Белокурый молодой человек – звали его Гундуровым – качнул головой:
– Знаю!.. Десять лет тому назад, когда я мальчишкою из дворянского института приезжал на каникулы в Сашино, я его два-три раза видел у тетушки. Важное знакомство!
– Все одно, он с Софьей Ивановной давно и хорошо знаком, а тебя он теперь по твоей университетской репутации знает… Да и я мало ли про тебя всем им говорил зимою!.. Ручаюсь тебе, что примет он вашу милость наилюбезнейшим образом: он вообще благоволит к молодым людям, а тебя тем более оценит по первому же разговору.
– Если бы мы еще к нему собственно ехали, – молвил Гундуров, – так и быть!.. А то ведь он и сам гостит в Сицком. Оно ведь не его?..
– А невестки его, княгини Аглаи Константиновны, – знаю. А князь Ларион – брат ее мужа и опекун ее детей, следовательно, не гостит, а живет по праву в Сицком… А там театр, во всей форме театр, с ложами, говорят, и с помещением человек на четыреста, и княжна Лина, восхитительнейшая Офелия, какую себе может только представить самое пламенное воображение! – горячо расходился чернокудрый красавец.
Приятель его рассмеялся.
– Ну, поскакал теперь на своем коньке! – сказал он.
– И ни чуточки!.. ты знаешь, барышни не по моей части, – это раз, а затем, княжна Лина одно из тех созданий, – есть такие! (какая-то серьезная, чуть не грустная нота зазвучала в голосе Ашанина), – к которому ты с нечистым помыслом и подойти не решишься… и наш брат, отпетый ходок, чует это вернее, чем все вы, непорочные, взятые вместе! Я на нее поэтому вовсе не смотрю как на женщину, а, говорю тебе, единственно как на Офелию…

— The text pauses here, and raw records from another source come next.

Lemma inode_slots_alone n cur type i j buf :
  does sb (inode_slots_p sb n cur type i j buf) (fun bm =>
    r ← inode_slots n cur type bm i j buf; mret (match r with Some (bm, inum) => (bm, Some inum) | None => (bm, None) end)).
Proof.
  revert j. induction n as [|n IH]; intros j bm Hs; [done |]. cbn [inode_slots_p inode_slots]. rewrite Hs.
  destruct (_ && _); [by apply IH |]. destruct (INODE_NUM <=? _); [done |]. destruct (_ =? 0); [| by apply IH].
  by acted (acts_write sb _ _) Hs E.
Qed.

Lemma inode_table_scan_alone n cur type i buf :
  does sb (inode_table_scan_p sb n cur type i buf) (fun bm => inode_table_scan n cur type bm i buf).
Proof.
  revert i buf. induction n as [|n IH]; intros i buf bm Hs; [done |]. cbn [inode_table_scan_p inode_table_scan]. rewrite Hs.
  rewrite read_bind, (does_bind _ _ _ _ _ (inode_slots_alone _ _ _ _ _ _) Hs).
  destruct (inode_slots _ _ _ _ _ _ _) as [[[bm1 inum]|]|]; [done | by apply IH | done].
Qed.

Lemma alloc_inode_alone cur type : does sb (alloc_inode_p sb junk cur type) (alloc_inode junk cur type).
Proof. intros bm Hs. unfold alloc_inode. rewrite Hs. exact (inode_table_scan_alone _ cur type 0 junk bm Hs). Qed.

Lemma get_inode_alone inum : does sb (get_inode_p sb junk inum) (fun bm => mret (bm, get_inode junk bm inum)).
Proof. intros bm Hs. unfold get_inode_p, get_inode. rewrite Hs. by destruct (_ || _). Qed.

Lemma put_inode_alone inum ino : acts sb (put_inode_p sb junk inum ino) (fun bm => put_inode junk bm inum ino).
Proof. intros bm Hs. unfold put_inode. by rewrite Hs. Qed.

(** What all routines begin with. *)
Lemma with_inode_alone {B} inum (k : option inode -> dprog B) bm :
  bm_sb bm = sb -> solo (get_inode_p sb junk inum ≫= k) bm = solo (k (get_inode junk bm inum)) bm.
Proof. intros Hs. by rewrite (does_bind _ _ _ _ _ (get_inode_alone inum) Hs). Qed.

Lemma free_inode_alone cur inum : acts sb (free_inode_p sb junk cur inum) (fun bm => free_inode junk cur bm inum).
Proof.
  intros bm Hs. unfold free_inode_p, free_inode. rewrite with_inode_alone by done.
  destruct (get_inode junk bm inum) as [ino|]; [| done]. destruct (_ =? 0); [done |]. by apply put_inode_alone.
Qed.

Lemma read_blocks_alone n ino ind i buf out :
  does sb (read_blocks_p n ino ind i buf out) (fun bm => r ← read_blocks n bm ino ind i buf out; mret (bm, r)).
Proof.
  revert i buf out. induction n as [|n IH]; intros i buf out bm Hs; [done |]. cbn [read_blocks_p read_blocks].
  lifted. rewrite read_bind. lifted. by apply IH.
Qed.

Lemma with_ind_alone {B} (b : bool) id (k : list Z -> dprog B) bm :
  solo ((if b then read_block id junk_ind else mret junk_ind) ≫= k) bm = solo (k (if b then bm_read_block bm id junk_ind else junk_ind)) bm.
Proof. by destruct b. Qed.

Lemma read_file_alone cur inum out : does sb (read_file_p sb junk junk_ind cur inum out) (fun bm => read_file junk junk_ind cur bm inum out).
Proof.
  intros bm Hs. unfold read_file_p, read_file. rewrite with_inode_alone by done.
  destruct (get_inode junk bm inum) as [ino|]; [| done]. destruct (_ =? 0); [done |]. cbv zeta.
  rewrite with_ind_alone, solo_if. destruct (_ =? 0); [done |].
  rewrite (does_bind _ _ _ _ _ (read_blocks_alone _ _ _ _ _ _) Hs). destruct (read_blocks _ _ _ _ _ _ _) as [[buf mem]|]; [| done].
  rewrite !bind_Done. cbn [fst snd]. lifted. rewrite read_bind. lifted. by acted (put_inode_alone _ _) Hs E.
Qed.

Lemma write_blocks_alone n ino ind i buf : acts sb (write_blocks_p n ino ind i buf) (fun bm => write_blocks n bm ino ind i buf).
Proof.
  revert i. induction n as [|n IH]; intros i bm Hs; [done |]. cbn [write_blocks_p write_blocks]. lifted. acted (acts_write sb _ _) Hs E. by apply IH.
Qed.

Lemma free_tail_alone n ino ind i :
  does sb (free_tail_p junk n ino ind i) (fun bm => r ← free_tail junk n bm ino ind i; mret (let '(bm, ino, ind) := r in (bm, (ino, ind)))).
Proof.
  revert ino ind i. induction n as [|n IH]; intros ino ind i bm Hs; [done |]. cbn [free_tail_p free_tail].
  lifted. acted (free_block_alone _) Hs E. lifted. by apply IH.
Qed.

Lemma grow_blocks_alone n ino ind i buf :
  does sb (grow_blocks_p sb junk n ino ind i buf)
    (fun bm => r ← grow_blocks junk n bm ino ind i buf; mret (let '(bm, ino, ind) := r in (bm, (ino, ind)))).
Proof.
  revert ino ind i. induction n as [|n IH]; intros ino ind i bm Hs; [done |]. cbn [grow_blocks_p grow_blocks].
  did alloc_block_alone Hs E. lifted. lifted. acted (acts_write sb _ _) E E1. by apply IH.
Qed.

Lemma free_blocks_of_alone n ino ind i : acts sb (free_blocks_of_p junk n ino ind i) (fun bm => free_blocks_of junk n bm ino ind i).
Proof.
  revert i. induction n as [|n IH]; intros i bm Hs; [done |]. cbn [free_blocks_of_p free_blocks_of].
  lifted. acted (free_block_alone _) Hs E. by apply IH.
Qed.

Lemma remove_file_alone cur inum : acts sb (remove_file_p sb junk junk_ind cur inum) (fun bm => remove_file junk junk_ind cur bm inum).
Proof.
  intros bm Hs. unfold remove_file_p, remove_file. rewrite with_inode_alone by done.
  destruct (get_inode junk bm inum) as [ino|]; [| done]. destruct (_ =? 0); [done |]. cbv zeta.
  destruct (NDIRECT <? _).
  - rewrite solo_bind, read_bind. acted (free_block_alone _) Hs E. acted (free_blocks_of_alone _ _ _ _) E E1. by apply free_inode_alone.
  - rewrite solo_bind, solo_ret, !bind_Done. cbn [fst snd]. acted (free_blocks_of_alone _ _ _ _) Hs E. by apply free_inode_alone.
Qed.

(** The end of write_file when the file grows. *)
Lemma write_file_grow_alone n inum ino ind i buf (fin : inode -> inode) :
  acts sb (r ← grow_blocks_p sb junk n ino ind i buf;
           _ ← (if ind_block (fst r) =? 0 then mret tt else write_block (ind_block (fst r)) (snd r));
           put_inode_p sb junk inum (fin (fst r)))
    (fun bm => r ← grow_blocks junk n bm ino ind i buf;
               let '(bm, ino, ind) := r in
               bm ← (if ind_block ino =? 0 then mret bm else bm_write_block bm (ind_block ino) ind);
               put_inode junk bm inum (fin ino)).
Proof.
  intros bm Hs. rewrite (does_bind _ _ _ _ _ (grow_blocks_alone _ _ _ _ _) Hs).
  destruct (grow_blocks _ _ _ _ _ _ _) as [[[bm1 ino1] ind1]|] eqn:E1; [| done]. rewrite !bind_Done. cbn [fst snd].
  assert (Hs1 : bm_sb bm1 = sb) by (eapply does_sb; [apply grow_blocks_alone | exact Hs | cbn beta; by rewrite E1]).
  destruct (_ =? 0); [rewrite solo_bind, solo_ret, !bind_Done; cbn [fst snd]; by apply put_inode_alone |].
  acted (acts_write sb _ _) Hs1 E. by apply put_inode_alone.
Qed.
(* ===== verification/ExtentRpc.v ===== *)
(** * The extent server behind RPC (src/extent_smain.cc, src/extent_protocol.h, and the calls of src/extent_client.cc)

    The extent server of ExtentServer.v, registered with the RPC server as its
    main program does, and called through the endpoint of RpcClient.v.  The
    state of the application is the disk, together with what its routines find
    in their surroundings at each call (ExtentServer.v's [env], and the value of
    the [int] result that put and remove do not set).  The procedures are the
    programs of ExtentProgram.v: the threads of the server interleave at every
    access to the disk, as there is no mutex.

    The theorem puts four components together: a call of the extent client that
    returns ran the server's procedure exactly once, on the arguments of the
    call, and returns its result; and if no other thread changed the disk during
    that run, the result and the disk are what the specification of the store
    says.  ExtentRace.v shows what can happen otherwise. *)

From S2P Require Import Prelude Disk InodeManager FileSystem FileSpec ExtentServer ExtentProgram Marshall RpcWindow RpcServer RpcClient RpcSystem RpcService.
Import Client Server Timer.

(** ** extent_protocol *)

(** enum rpc_numbers *)
Definition proc_put : Z := 0x6001.
Definition proc_get : Z := 0x6002.
Definition proc_getattr : Z := 0x6003.
Definition proc_remove : Z := 0x6004.
Definition proc_create : Z := 0x6005.

(** The operators << and >> of attr. *)
Definition m_attr (fill : nat -> Z) (a : attr) (m : marshall) : outcome marshall :=
  m ← m_uint fill (a_type a) m; m ← m_uint fill (a_atime a) m; m ← m_uint fill (a_mtime a) m;
  m ← m_uint fill (a_ctime a) m; m_uint fill (a_size a) m.

Definition u_attr (u : unmarshall) : outcome (unmarshall * attr) :=
  t ← u_uint u; at_ ← u_uint (fst t); mt ← u_uint (fst at_); ct ← u_uint (fst mt); sz ← u_uint (fst ct);
  mret (fst sz, Attr (snd t) (snd at_) (snd mt) (snd ct) (snd sz)).

Lemma reads_u32 x : is_u32 x -> reads u_uint (be32 x) x.
Proof. intros Hx. pose proof (reads_uint x) as H. by rewrite u32_id in H. Qed.
(* ===== verification/ExtentRace.v ===== *)
(** * The extent server on several threads: what can go wrong (src/inode_manager.cc, src/extent_server.cc, src/rpc/rpc.cc)

    rpcs runs handlers on six threads, and neither the extent server nor the
    inode manager nor the block manager has a mutex.  Two allocation routines
    (ExtentProgram.v) that interleave can hand out the same inode or the same
    block, and a free can undo an allocation.  At the end two clients of the
    extent server of ExtentRpc.v create a file at the same time and get the same
    one. *)

From S2P Require Import Prelude Disk InodeManager FileSystem FileSpec ExtentServer ExtentProgram Marshall RpcWindow RpcServer RpcClient ExtentRpc.
Import Server.

(** ** Two programs on one disk *)

(** In any order of their accesses. *)
Inductive both {B C} : block_manager -> dprog B -> dprog C -> block_manager -> B -> C -> Prop :=
| both_end bm b c : both bm (DRet b) (DRet c) bm b c
| both_read_left id buf k q bm bm' b c : both bm (k (bm_read_block bm id buf)) q bm' b c -> both bm (DRead id buf k) q bm' b c
| both_read_right id buf k p bm bm' b c : both bm p (k (bm_read_block bm id buf)) bm' b c -> both bm p (DRead id buf k) bm' b c
| both_write_left id buf p q bm bm1 bm' b c :
    bm_write_block bm id buf = Done bm1 -> both bm1 p q bm' b c -> both bm (DWrite id buf p) q bm' b c
| both_write_right id buf p q bm bm1 bm' b c :
    bm_write_block bm id buf = Done bm1 -> both bm1 p q bm' b c -> both bm p (DWrite id buf q) bm' b c.

(** Accesses that leave the disk as it is. *)
Inductive quiet {B} (bm : block_manager) : dprog B -> dprog B -> Prop :=
| quiet_here p : quiet bm p p
| quiet_read id buf k p : quiet bm (k (bm_read_block bm id buf)) p -> quiet bm (DRead id buf k) p.

Lemma quiet_left {B C} bm (p p' : dprog B) (q : dprog C) bm' b c : quiet bm p p' -> both bm p' q bm' b c -> both bm p q bm' b c.
Proof. induction 1; intros; [done |]. apply both_read_left. auto. Qed.

Lemma quiet_right {B C} bm (p : dprog B) (q q' : dprog C) bm' b c : quiet bm q q' -> both bm p q' bm' b c -> both bm p q bm' b c.
Proof. induction 1; intros; [done |]. apply both_read_right. auto. Qed.

(** From the state [bm] the program only reads, up to one write at its end, of
    the block [id], that leads to [bm']. *)
Definition commits {B} (id : Z) (bm : block_manager) (p : dprog B) (bm' : block_manager) (b : B) : Prop :=
  quiet bm p (DRet b) /\ bm' = bm \/
  exists buf, quiet bm p (DWrite id buf (DRet b)) /\ bm_write_block bm id buf = Done bm'.

Lemma commits_ret {B} id bm (b : B) : commits id bm (DRet b) bm b.
Proof. left. split; [constructor | done]. Qed.

Lemma commits_read {B} id bm id' buf k bm' (b : B) :
  commits id bm (k (bm_read_block bm id' buf)) bm' b -> commits id bm (read_block id' buf ≫= k) bm' b.
Proof. intros [[Hq ->]|(buf' & Hq & Hw)]; [left; split; [| done] | right; exists buf'; split; [| done]]; by constructor. Qed.

Lemma commits_lift {A B} id bm (o : outcome A) a k bm' (b : B) : o = Done a -> commits id bm (k a) bm' b -> commits id bm (lift o ≫= k) bm' b.
Proof. by intros ->. Qed.

Lemma commits_write {B} bm id buf bm' (b : B) : bm_write_block bm id buf = Done bm' -> commits id bm (_ ← write_block id buf; mret b) bm' b.
Proof. intros H. right. exists buf. by split; [constructor |]. Qed.

Lemma commits_write_then {A B} bm id buf bm' (a : A) (k : A -> dprog B) b :
  bm_write_block bm id buf = Done bm' -> k a = DRet b -> commits id bm ((_ ← write_block id buf; mret a) ≫= k) bm' b.
Proof. intros Hw Hk. right. exists buf. split; [| done]. cbn. rewrite Hk. constructor. Qed.

Lemma quiet_lift {A B} bm (o : outcome A) a k (p : dprog B) : o = Done a -> quiet bm (k a) p -> quiet bm (lift o ≫= k) p.
Proof. by intros ->. Qed.

Section routines.
Variable junk : list Z.

Lemma alloc_scan_commits n i buf bm bm' b :
  alloc_scan n bm i buf = Done (bm', b) -> commits (BBLOCK b) bm (alloc_scan_p n i buf) bm' b.
Proof.
  revert i buf. induction n as [|n IH]; intros i buf H; cbn [alloc_scan alloc_scan_p] in *; [injection H as <- <-; apply commits_ret |].
  apply bind_Done_inv in H as (byte & Hl & H). apply commits_read. eapply commits_lift; [exact Hl |].
  destruct (_ =? 0); [| by apply IH]. apply bind_Done_inv in H as (buf' & Hs & H). apply bind_Done_inv in H as (bm1 & Hw & H).
  injection H as <- <-. eapply commits_lift; [exact Hs |]. by apply commits_write.
Qed.

Lemma inode_slots_commits n cur type i j buf (k : option Z -> dprog Z) bm r :
  inode_slots n cur type bm i j buf = Done r -> (forall inum, k (Some inum) = DRet inum) ->
  match r with
  | Some (bm', b) => exists id, commits id bm (inode_slots_p (bm_sb bm) n cur type i j buf ≫= k) bm' b
  | None => inode_slots_p (bm_sb bm) n cur type i j buf ≫= k = k None
  end.
Proof.
  intros H Hk. revert j H. induction n as [|n IH]; intros j H; cbn [inode_slots inode_slots_p] in *; [by injection H as <- |].
  destruct (_ && _); [by apply IH |]. destruct (INODE_NUM <=? _).
  { injection H as <-. exists 0. cbn [mbind dprog_bind mret dprog_ret]. rewrite Hk. apply commits_ret. }
  destruct (_ =? 0); [| by apply IH]. apply bind_Done_inv in H as (bm1 & Hw & H). injection H as <-. eexists.
  exact (commits_write_then bm _ _ bm1 (Some (j + i * IPB)) k _ Hw (Hk _)).
Qed.

Lemma inode_table_scan_commits n cur type i buf bm bm' b :
  inode_table_scan n cur type bm i buf = Done (bm', b) ->
  exists id, commits id bm (inode_table_scan_p (bm_sb bm) n cur type i buf) bm' b.
Proof.
  revert i buf. induction n as [|n IH]; intros i buf H; cbn [inode_table_scan inode_table_scan_p] in *.
  { injection H as <- <-. exists 0. apply commits_ret. }
  apply bind_Done_inv in H as (r & Hr & H). set (bs := bm_read_block _ _ _) in *.
  apply (inode_slots_commits _ _ _ _ _ _
    (fun r => match r with Some inum => mret inum | None => inode_table_scan_p (bm_sb bm) n cur type (i + 1) bs end)) in Hr; [| done].
  destruct r as [[bm1 b1]|].
  - injection H as <- <-. destruct Hr as [id Hr]. exists id. by apply commits_read.
  - destruct (IH _ _ H) as [id Hi]. exists id. apply commits_read. fold bs. by rewrite Hr.
Qed.

(** A block written by somebody in between is overwritten. *)
Lemma write_block_again bm id buf buf1 bm1 bm' :
  bm_write_block bm id buf1 = Done bm1 -> bm_write_block bm id buf = Done bm' -> bm_write_block bm1 id buf = Done bm'.
Proof.
  unfold bm_write_block, disk_write_block. destruct (_ || _); [by intros [= <-] [= <-] |].
  destruct (load_bytes buf1 _ _) as [bs1|]; [| done]. destruct (load_bytes buf _ _) as [bs|]; [| done].
  rewrite !bind_Done. intros [= <-] [= <-]. cbn. by rewrite insert_insert_eq.
Qed.

(** Two writers of the same block, one after the other has read. *)
Lemma writers_race {B C} bm id buf buf' (p : dprog B) (q : dprog C) b c bm1 bm' :
  quiet bm p (DWrite id buf (DRet b)) -> quiet bm q (DWrite id buf' (DRet c)) ->
  bm_write_block bm id buf = Done bm1 -> bm_write_block bm id buf' = Done bm' ->
  both bm p q bm' b c.
Proof.
  intros Hp Hq H1 H2. eapply quiet_left; [exact Hp |]. eapply quiet_right; [exact Hq |].
  apply (both_write_left _ _ _ _ _ bm1); [done |].
  apply (both_write_right _ _ _ _ _ bm'); [by apply (write_block_again bm id buf' buf) |]. apply both_end.
Qed.

(** Whatever the first program does to the block, the second one undoes it. *)
Lemma commits_overwritten {B C} id bm (p : dprog B) (q : dprog C) bm1 bm' buf b c :
  commits id bm p bm1 b -> quiet bm q (DWrite id buf (DRet c)) -> bm_write_block bm id buf = Done bm' -> both bm p q bm' b c.
Proof.
  intros [[Hq ->]|(buf1 & Hq & Hw)] Hq' Hw'; [| by eapply writers_race].
  eapply quiet_left; [exact Hq |]. eapply quiet_right; [exact Hq' |]. eapply both_write_right; [exact Hw' | apply both_end].
Qed.

Lemma commits_twice {B} id bm (p : dprog B) bm' b : commits id bm p bm' b -> both bm p p bm' b b.
Proof.
  intros H. assert (H' := H). destruct H' as [[Hq ->]|(buf & Hq & Hw)]; [| by eapply commits_overwritten].
  eapply quiet_left; [exact Hq |]. eapply quiet_right; [exact Hq |]. apply both_end.
Qed.

(** On any disk two allocations that interleave can return the same inode, or
    the same block, and leave the disk as one of them alone would. *)
Theorem allocations_collide bm :
  (forall type cur bm' inum, alloc_inode junk cur type bm = Done (bm', inum) ->
     both bm (alloc_inode_p (bm_sb bm) junk cur type) (alloc_inode_p (bm_sb bm) junk cur type) bm' inum inum) /\
  (forall bm' b, alloc_block junk bm = Done (bm', b) ->
     both bm (alloc_block_p (bm_sb bm) junk) (alloc_block_p (bm_sb bm) junk) bm' b b).
Proof.
  split; intros.
  - edestruct inode_table_scan_commits as [id Hc]; [done |]. by eapply commits_twice.
  - by eapply commits_twice, alloc_scan_commits.
Qed.

Lemma free_block_commits x bm bm' :
  free_block junk bm x = Done bm' ->
  exists buf, quiet bm (free_block_p junk x) (DWrite (u32 (BBLOCK x)) buf (DRet tt)) /\ bm_write_block bm (u32 (BBLOCK x)) buf = Done bm'.
Proof.
  unfold free_block, free_block_p. intros H. apply bind_Done_inv in H as (byte & Hl & H). apply bind_Done_inv in H as (buf & Hs & H).
  exists buf. split; [| done]. apply (quiet_read _ _ _ (fun bs => _)). eapply quiet_lift; [exact Hl |]. eapply quiet_lift; [exact Hs |]. apply quiet_here.
Qed.

(** The free of another block can undo an allocation: the block is handed out
    and still marked free, so that the next allocation hands it out again. *)
Theorem free_undoes_allocation bm b rest x :
  bm_ok bm -> free_blocks (bm_d bm) = b :: rest -> data_block x -> x <> b -> BBLOCK x = BBLOCK b ->
  exists bm', both bm (alloc_block_p (bm_sb bm) junk) (free_block_p junk x) bm' b tt /\ b ∈ free_blocks (bm_d bm').
Proof.
  intros Hbm Hf Hx Hne He. destruct (alloc_block_done junk bm b rest Hbm Hf) as (Ha & Hb & _).
  assert (Hu : b ∈ free_blocks (bm_d bm)) by (rewrite Hf; apply elem_of_cons; by left).
  exists (set_free bm x). destruct (free_block_commits x bm _ (free_block_done junk bm x Hbm Hx)) as (buf & Hq & Hw).
  rewrite u32_id in * by (pose proof (BBLOCK_range x Hx); unfold is_u32; lia). split.
  - rewrite He in *. eapply commits_overwritten; [by apply alloc_scan_commits | exact Hq | exact Hw].
  - apply free_blocks_data. split; [done |]. destruct (set_free_update bm x Hbm Hx) as (_ & Hbit & _).
    rewrite Hbit by done. destruct (decide (b = x)); [done |]. by apply free_blocks_data in Hu as [_ Hu].
Qed.
End routines.

(** ** Two clients *)

(** create(T_FILE) of the client [n], its first request. *)
Definition create_request (n : Z) : list Z :=
  [0; 0; 0; 28] ++ be32 1 ++ be32 proc_create ++ be32 n ++ be32 77 ++ be32 0 ++ be32 T_FILE.

(** They arrive on two connections, and two threads of the server take turns. *)
Definition creates : list act :=
  [Take 3 (create_request 5) 28; Take 4 (create_request 6) 28] ++ concat (replicate 12 [Go 0 1000; Go 1 1000]).

(** What the stub of create makes of an answer. *)
Definition created (bytes : list Z) : outcome (Z * option Z) :=
  r ← unpack_reply_header (unmarshall_new bytes (Z.of_nat (length bytes)));
  call_m cd_ulonglong (p_ret (snd r)) (fst r).

(** C17: two clients create a file at the same time at the server that extent_smain
    starts, and are both told that theirs is number 2. *)
Theorem clients_share_a_file :
  exists s js m1 m2, extent_smain demo_fill 77 0 demo_app = Done demo_extent_srv /\
    act_all demo_fill demo_view creates (demo_extent_srv, [], []) = Done (s, js, [(3, m1); (4, m2)]) /\
    created m1 = Done (0, Some 2) /\ created m2 = Done (0, Some 2).
Proof.
  assert (H : match act_all demo_fill demo_view creates (demo_extent_srv, [], []) with
              | Done (_, _, out) => map (fun m => (fst m, created (snd m))) out = [(3, Done (0, Some 2)); (4, Done (0, Some 2))]
              | _ => False
              end) by (vm_compute; reflexivity).
  destruct (act_all demo_fill demo_view creates (demo_extent_srv, [], [])) as [[[s js] out]|] eqn:E; [| destruct H].
  destruct out as [|[c1 m1] [|[c2 m2] [|? ?]]]; [discriminate H | discriminate H | | discriminate H].
  cbn [map fst snd] in H. injection H as -> H1 -> H2. exists s, js, m1, m2. split; [exact demo_extent_smain |].
  split; [reflexivity |]. split; [exact H1 | exact H2].
Qed.
(* ===== verification/RpcTest.v ===== *)
(** * The RPC test program (src/rpc/rpctest.cc)

    The handlers it registers, its check of the marshalling classes, and the
    loops of its client threads as programs over remote calls: each call, and
    what the test does with the result.  The threads that several tests start
    run these programs at the same time; which calls return what is up to the
    system of RpcSystem.v, so a program is checked against every answer a
    reachable system can give, under any time limit.  Deleting and restarting servers is not
    modelled; that a client of the old server gets oldsrv_failure from the new one
    is a theorem of RpcService.v.

    Strings are allocated from a memory of [room] bytes; an allocation beyond
    it throws.  Random numbers are arguments. *)

From S2P Require Import Prelude Marshall RpcWindow RpcServer RpcClient RpcCalls RpcSystem RpcService.
Import Client Server Timer.

Section handlers.
Variable room : Z.

(** [std::string(len, c)]: a negative [int] is converted to a huge length. *)
Definition new_string (len c : Z) : outcome (list Z) :=
  if (0 <=? len) && (len <=? room) then mret (replicate (Z.to_nat len) c) else Fault UncaughtException.

Definition append (a b : list Z) : outcome (list Z) :=
  if Z.of_nat (length a + length b) <=? room then mret (a ++ b) else Fault UncaughtException.

(** ** class srv: its methods have no state *)

Definition handle_22 (x : list Z * list Z) (a : unit) : outcome (unit * list Z * Z) :=
  r ← append (fst x) (snd x); mret (a, r, 0).
Definition handle_fast (x : Z) (a : unit) : outcome (unit * Z * Z) := mret (a, s32 (x + 1), 0).
(** It sleeps for a while first. *)
Definition handle_slow (x : Z) (a : unit) : outcome (unit * Z * Z) := mret (a, s32 (x + 2), 0).
Definition handle_bigrep (len : Z) (a : unit) : outcome (unit * list Z * Z) :=
  r ← new_string len 120; mret (a, r, 0).

Definition cd_22 : codec (list Z * list Z) := cd_pair cd_string cd_string.

Variable fill : nat -> Z.

Definition startserver (nonce count : Z) : outcome (rpcs unit) :=
  s ← rpcs_new fill nonce count tt;
  s ← reg fill 22 cd_22 cd_string (fun x => atomically (handle_22 x)) s;
  s ← reg fill 23 cd_int cd_int (fun x => atomically (handle_fast x)) s;
  s ← reg fill 24 cd_int cd_int (fun x => atomically (handle_slow x)) s;
  reg fill 25 cd_int cd_string (fun x => atomically (handle_bigrep x)) s.

(** ** testmarshall *)

(** "hallo...." *)
Definition hallo : list Z := [104; 97; 108; 108; 111; 46; 46; 46; 46].

Definition header_eqb (a b : req_header) : bool :=
  (q_xid a =? q_xid b) && (q_proc a =? q_proc b) && (q_clt_nonce a =? q_clt_nonce b) &&
  (q_srv_nonce a =? q_srv_nonce b) && (q_xid_rep a =? q_xid_rep b).

Definition testmarshall : outcome unit :=
  m ← marshall_new fill;
  let rh := ReqHeader 1 2 3 4 5 in
  m ← pack_req_header fill rh m;
  _ ← verify (m_ind m =? RPC_HEADER_SZ);
  let i := 12345 in
  let l := 1223344455 in
  let s := hallo in
  m ← m_int fill i m;
  m ← m_ulonglong fill l m;
  m ← m_string fill s m;
  let '(b, sz, m) := m_take_buf m in
  _ ← verify (sz =? RPC_HEADER_SZ + 4 + 8 + Z.of_nat (length s) + 4);
  b ← (match b with Some b => mret b | None => Fault OutOfBounds end);
  let un := unmarshall_new b sz in
  rh1 ← unpack_req_header un;
  _ ← verify (header_eqb rh (snd rh1));
  i1 ← u_int (fst rh1);
  l1 ← u_ulonglong (fst i1);
  s1 ← u_string [] (fst l1);
  _ ← verify (okdone (fst s1));
  verify ((snd i1 =? i) && (snd l1 =? l) && bool_decide (snd s1 = s)).
End handlers.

– И с талантом она, ты думаешь? – спросил Гундуров, невольно увлекаясь.
– Не сомневаюсь, хотя она, как говорила, всего раз играла за границей, в какой-то французской пьесе. Она не может не быть талантлива!
Белокурый молодой человек задумался.
– Воля твоя, любезный друг, – заговорил он нерешительно, – а, согласись ты с этим, очень неловко выходит, что я у совершенно незнакомых мне людей стану вдруг ломаться на сцене?..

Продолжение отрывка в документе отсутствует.